Qui se souvient que l’écurie Red Bull était, il y a un peu plus de dix ans, connue sous le nom de Stewart GP ? Qui se souvient de tous les patrons, plus au moins honnêtes, qui ont transité à la tête des diverses mutations de l’écurie Jordan avant de devenir la stable Force India ?

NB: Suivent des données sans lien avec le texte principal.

Lemma encrypt_twice_double_seals_witness :
  "legalName"%string ∈ sensitiveFields /\
  @encryptApplicationData session (@encryptApplicationData session scenario) !! "legalName" =
  Some (JStr (encrypt (constructor 1731000123456)
                (encrypt (constructor 1731000123456) (js:"Acme Pvt Ltd")))) /\
  @encryptApplicationData session (@encryptApplicationData session scenario) !! "legalName" <>
  @encryptApplicationData session scenario !! "legalName".
Proof.
  split; [by_decide|]. split.
  - apply (@encrypt_twice_double_seals session (constructor_laws _) scenario "legalName"
             (JStr (js:"Acme Pvt Ltd"))); [by_decide | reflexivity | reflexivity | by_decide].
  - vm_compute. congruence.
Defined.

(** A legal name that happens to be valid base 64 ("abcd") is altered
    by a second [decryptApplicationData]. *)
Lemma decrypt_twice_reopens_witness :
  wf_record (<["legalName" := JStr (js:"abcd")]> ∅) /\
  @decryptApplicationData session (@decryptApplicationData session
    (@encryptApplicationData session (<["legalName" := JStr (js:"abcd")]> ∅))) !! "legalName" =
  Some (decrypt (constructor 1731000123456) (JStr (js:"abcd"))) /\
  decrypt (constructor 1731000123456) (JStr (js:"abcd")) <> JStr (js:"abcd").
Proof.
  split; [by_decide|]. split.
  - apply (@decrypt_twice_reopens session (constructor_laws _) _ "legalName"
             (JStr (js:"abcd"))); [by_decide | by_decide | reflexivity | reflexivity].
  - vm_compute. congruence.
Defined.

Si l’écurie autrichienne et l’écurie indienne ne se battent pas au même niveau cette année, elles ont au moins une histoire commune, celle d’être des rescapés de la faillite.

 

L’histoire était belle pour Stewart GP. Après avoir été menée de main de maître dans diverses formules de promotions par Paul Stewart, fils du célèbre triple champion du monde écossais, Jackie Stewart, l’écurie décida de franchir le grand pas en s’associant avec Ford pour une arrivée en Formule 1. Fort d’un grand capital sympathie et de la personnalité médiatique de Jackie, Stewart GP a réussi en trois ans à remporter une victoire et à se battre pour le podium à la régulière. Rachetée entièrement début 2000 par Ford, qui la nommera Jaguar Racing, l’écurie sombre dans les profondeurs du classement et se voit déstabilisée par une politique dirigeante très floue qui voit passer bon nombre de personnels plus ou moins talentueux et investi comme Bobby Rahal, Nikki Lauda ou David Pitchford.

C’est alors que le magnat de la boisson énergétique, Dietrich Mateschitz, patron de la firme Red Bull et principal sponsor de Sauber, décide d’accroitre plus encore sa présence en Formule 1 en rachetant l’écurie moribonde dont Ford ne veut plus entendre parler. Après quelques bonnes performances aux mains de David Coulthard, c’est avec le recrutement de Sebastien Vettel et le retour de Mark Webber (ancien pilote Jaguar) que les victoires semblent devenir jusqu’à aujourd’hui le pain quotidien de l’écurie.

Même si l’histoire est semblable, la réussite est pour le moment moins évidente pour Force India. Après le retrait d’Eddie Jordan fin 2005, la revente de son écurie a été un passage douloureux pour ce passionné de sport automobile. L’homme qui a lancé Michael Schumacher dans le grand bain n’avait qu’une idée en tête : sauvegarder le plus d’emplois possible lors de la revente. Objectif ambitieux et au combien remarquable dans ce milieu, mais qui ne lui a pas permis de choisir le repreneur le plus compétitif.

De ce fait, l’écurie est passée entre les mains d’un consortium russe appelé Midland, qui n’a même pas tenu une année entière puisque le constructeur Spyker, amené par le néerlandais Michiel Mol, reprend les rennes après le grand-prix d’Italie jusqu’à la fin de la saison 2007.

Tous ces dirigeants avaient un point en commun ; ils n’avaient pas réussi à évaluer l’investissement humain et financier nécessaire pour mener à bien un tel projet.

Vijay Mallya, lui aussi, semblait faire parti de cette caste des millionnaires voulant s’offrir une écurie de course pour assouvir leur passion en direct. A la différence près qu’il a eu l’intelligence de s’entourer des bonnes personnes pour faire évoluer son équipe et la rendre crédible. Une mission quasi réussi depuis l’année dernière et l’exploit de Giancarlo Fisichella en Belgique (auteur de la pole position et de la deuxième place en course) et qui semble se confirmer cette saison puisque l’équipe se retrouve régulièrement dans les points. La décision de Mallya de se séparer de Mike Gascoyne fin 2009 afin de prendre lui-même le contrôle total de l’équipe en piste n’a semble-t-il pas ébranlé la marche victorieuse de Force India.

 

Si l’on met en évidence les succès éphémères l’année dernière de Brawn GP construite sur les cendres de l’écurie Honda, le symbole de cette décennie en Formule 1 est à trouver au sein des écuries survivantes telles que Red Bull ou Force India qui ont parfaitement su surmonter leurs difficultés pour atteindre les sommets. Car si les dirigeants, les sponsors, et les noms changent, les hommes de l’ombre, mécaniciens à l’usine ou sur les grands prix, restent les mêmes.